(* ===== verification/CompositeGuardrail.v ===== *)
(** The composite guardrail and its adapter, [internal/adapter/guardrail/composite.go],
    with the configuration of [internal/domain/guardrail/external.go]. *)

From stdpp Require Import base gmap strings list numbers pretty.
From Stdlib Require Import Ascii QArith Qround Qabs.
From S2P Require Import GoPrelude Bytes Regex Errors Uuid Http Guardrail.
Open Scope Z_scope.

(** ** Data *)

Record CompositeConfig := mkComposite {
  Mode : string;
  FailBehavior : string;
  MergeLogic : string;
  ParallelBudgetMs : Z;
  SendContentExternal : bool;
  Thresholds : option (gmap string Q);
}.

Definition default_thresholds : gmap string Q :=
  list_to_map [("sexual", float_0_7); ("hate", 3602879701896397 # 4503599627370496); ("violence", float_0_7);
               ("self-harm", float_0_9); ("harassment", float_0_7)].

Definition DefaultCompositeConfig : CompositeConfig :=
  mkComposite "sequential" "fallback_local" "any_violation" 500 true (Some default_thresholds).

(** The constructor's defaults. *)
Definition NewCompositeGuardrail (config : CompositeConfig) : CompositeConfig :=
  mkComposite
    (if bool_decide (Mode config = "") then "sequential" else Mode config)
    (if bool_decide (FailBehavior config = "") then "fallback_local" else FailBehavior config)
    (if bool_decide (MergeLogic config = "") then "any_violation" else MergeLogic config)
    (if ParallelBudgetMs config =? 0 then 500 else ParallelBudgetMs config)
    (SendContentExternal config)
    (Some (default default_thresholds (Thresholds config))).

(** The interface of a classifier; [W] is the world its calls act on. *)
Record ExternalClassifier (W : Type) := mkClassifier {
  ClassifyInput : string -> W -> W * result error ClassificationResult;
  ClassifyOutput : string -> W -> W * result error ClassificationResult;
  HealthCheck : W -> W * option error;
  Close : option error;
}.
Arguments mkClassifier {_} _ _ _ _.
Arguments ClassifyInput {_} _ _ _.
Arguments ClassifyOutput {_} _ _ _.
Arguments HealthCheck {_} _ _.
Arguments Close {_} _.

(** The local guardrail as one. What it draws for a violation does not show in a
    classification. *)
Definition local_classifier `{GoText} {W} (cfg : GuardrailsConfig) : ExternalClassifier W :=
  mkClassifier (fun text w => (w, Ok (LocalClassifyInput cfg ZeroUUID ZeroUUID 0 text)))
               (fun text w => (w, Ok (LocalClassifyOutput cfg ZeroUUID ZeroUUID 0 text))) (fun w => (w, None)) None.

(** ** Merging *)

Record categoryInfo := mkInfo {
  ci_category : string;
  ci_detections : list CategoryResult;
  ci_hasLocal : bool;
  ci_hasExt : bool;
}.

Definition zero_category : CategoryResult := mkCategory "" false 0 0.
Definition more_confident (a b : CategoryResult) : bool := negb (Qle_bool (Confidence a) (Confidence b)).

Fixpoint add_category (is_local : bool) (cat : CategoryResult) (infos : list categoryInfo) : list categoryInfo :=
  match infos with
  | [] => [mkInfo (Category cat) [cat] is_local (negb is_local)]
  | info :: infos =>
      if bool_decide (ci_category info = Category cat) then
        mkInfo (ci_category info) (ci_detections info ++ [cat]) (is_local || ci_hasLocal info) (negb is_local || ci_hasExt info) :: infos
      else info :: add_category is_local cat infos
  end.

Definition category_infos (local ext : list CategoryResult) : list categoryInfo :=
  foldl (fun infos cat => add_category false cat infos) (foldl (fun infos cat => add_category true cat infos) [] local) ext.

Definition keep_best (best det : CategoryResult) : CategoryResult :=
  if bool_decide (Category best = "") || more_confident det best then det else best.

(** The best of the detections that detected. *)
Definition best_detected (dets : list CategoryResult) : CategoryResult :=
  foldl (fun best det => if Detected det then keep_best best det else best) zero_category dets.

(** The weighted branch's maximum, starting at -1. *)
Definition weighted_best (dets : list CategoryResult) : Q * CategoryResult :=
  foldl (fun '(m, best) det => if Detected det && negb (Qle_bool (Confidence det) m) then (Confidence det, det) else (m, best))
    ((-1 # 1), zero_category) dets.

Section Merge.
Variable config : CompositeConfig.

Definition decide_category (localRan extRan : bool) (info : categoryInfo) : bool * CategoryResult :=
  let dets := ci_detections info in
  if bool_decide (MergeLogic config = "any_violation") then (existsb Detected dets, best_detected dets)
  else if bool_decide (MergeLogic config = "all_violation") then
    (forallb Detected dets && negb (localRan && negb (ci_hasLocal info)) && negb (extRan && negb (ci_hasExt info)), best_detected dets)
  else if bool_decide (MergeLogic config = "weighted") then
    let '(m, best) := weighted_best dets in (Qle_bool 0 m, best)
  else (false, best_detected dets).

(** The first pass over the map, and the second. *)
Fixpoint merge_detected (localRan extRan : bool) (infos : list categoryInfo) : list CategoryResult :=
  match infos with
  | [] => []
  | info :: infos =>
      let '(detected, best) := decide_category localRan extRan info in
      (if detected then [best] else []) ++ merge_detected localRan extRan infos
  end.

Definition best_of (dets : list CategoryResult) : CategoryResult :=
  match dets with
  | [] => zero_category
  | det :: dets => foldl (fun best det => if more_confident det best then det else best) det (det :: dets)
  end.

Fixpoint merge_rest (infos : list categoryInfo) (cats : list CategoryResult) : list CategoryResult :=
  match infos with
  | [] => cats
  | info :: infos =>
      merge_rest infos
        (match ci_detections info with
         | [] => cats
         | dets => if existsb (fun c => bool_decide (Category c = ci_category info)) cats then cats else cats ++ [best_of dets]
         end)
  end.

(** The two loops visit the map in orders of their own. *)
Variables order1 order2 : list categoryInfo -> list categoryInfo.

Definition mergeResults (local ext : ClassificationResult) : ClassificationResult :=
  let infos := category_infos (Categories local) (Categories ext) in
  let localRan := negb (bool_decide (Provider local = "")) in
  let extRan := negb (bool_decide (Provider ext = "")) in
  let detected := merge_detected localRan extRan (order1 infos) in
  mkClassification (negb (bool_decide (detected = []))) (merge_rest (order2 infos) detected) "" 0 "" "".
End Merge.

(** ** Classification *)

Definition set_provider (p : string) (r : ClassificationResult) : ClassificationResult :=
  mkClassification (Violated r) (Categories r) (RawResponse r) (LatencyMs r) p (Model r).
Definition set_latency (ms : Z) (r : ClassificationResult) : ClassificationResult :=
  mkClassification (Violated r) (Categories r) (RawResponse r) ms (Provider r) (Model r).

Section Composite.
Context {W : Type}.
Variables (local external : option (ExternalClassifier W)) (config : CompositeConfig).
Variables (order1 order2 : list categoryInfo -> list categoryInfo) (latency : Z).

(** One classifier's call: [None] when it is not called, else its answer. *)
Definition run_classifier (c : option (ExternalClassifier W)) (text : string) (isInput : bool) (w : W)
    : W * option (result error ClassificationResult) :=
  match c with
  | None => (w, None)
  | Some c => let '(w, r) := (if isInput then ClassifyInput c text w else ClassifyOutput c text w) in (w, Some r)
  end.

Definition open_result : ClassificationResult := mkClassification false [] "" 0 "composite" "".

Definition classify (text : string) (isInput : bool) (w : W) : W * result error ClassificationResult :=
  let '(w, localRes) := run_classifier local text isInput w in
  let '(w, extRes) := run_classifier (if SendContentExternal config then external else None) text isInput w in
  let unavailable : result error ClassificationResult := Err (EGuardrail ErrExternalClassifierUnavailable) in
  let merged :=
    match localRes, extRes with
    | Some (Ok l), Some (Ok e) => Ok (set_provider "composite" (mergeResults config order1 order2 l e))
    | Some (Ok l), Some (Err _) =>
        if bool_decide (FailBehavior config = "fail_open") then Ok open_result
        else if bool_decide (FailBehavior config = "fail_closed") then unavailable
        else Ok (set_provider "composite" l)
    | Some (Ok l), None => Ok (set_provider "composite" l)
    | _, Some (Ok e) => Ok (set_provider "composite" e)
    | _, Some (Err _) =>
        if bool_decide (FailBehavior config = "fail_open") then Ok open_result else unavailable
    | _, None => Err (EGuardrail ErrNoClassifiersConfigured)
    end in
  (w, match merged with Ok r => Ok (set_latency latency r) | Err e => Err e end).

(** [fmt]'s list of errors. *)
Definition print_errors (errs : list string) : string := "[" +:+ join " " errs +:+ "]".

--

→ Your assignment
All lines from the one containing "match localRes, extRes with" to the end of the records are to be duplicated exactly, and no other lines are to be given.

→ Exercise output
    match localRes, extRes with
    | Some (Ok l), Some (Ok e) => Ok (set_provider "composite" (mergeResults config order1 order2 l e))
    | Some (Ok l), Some (Err _) =>
        if bool_decide (FailBehavior config = "fail_open") then Ok open_result
        else if bool_decide (FailBehavior config = "fail_closed") then unavailable
        else Ok (set_provider "composite" l)
    | Some (Ok l), None => Ok (set_provider "composite" l)
    | _, Some (Ok e) => Ok (set_provider "composite" e)
    | _, Some (Err _) =>
        if bool_decide (FailBehavior config = "fail_open") then Ok open_result else unavailable
    | _, None => Err (EGuardrail ErrNoClassifiersConfigured)
    end in
  (w, match merged with Ok r => Ok (set_latency latency r) | Err e => Err e end).

(** [fmt]'s list of errors. *)
Definition print_errors (errs : list string) : string := "[" +:+ join " " errs +:+ "]".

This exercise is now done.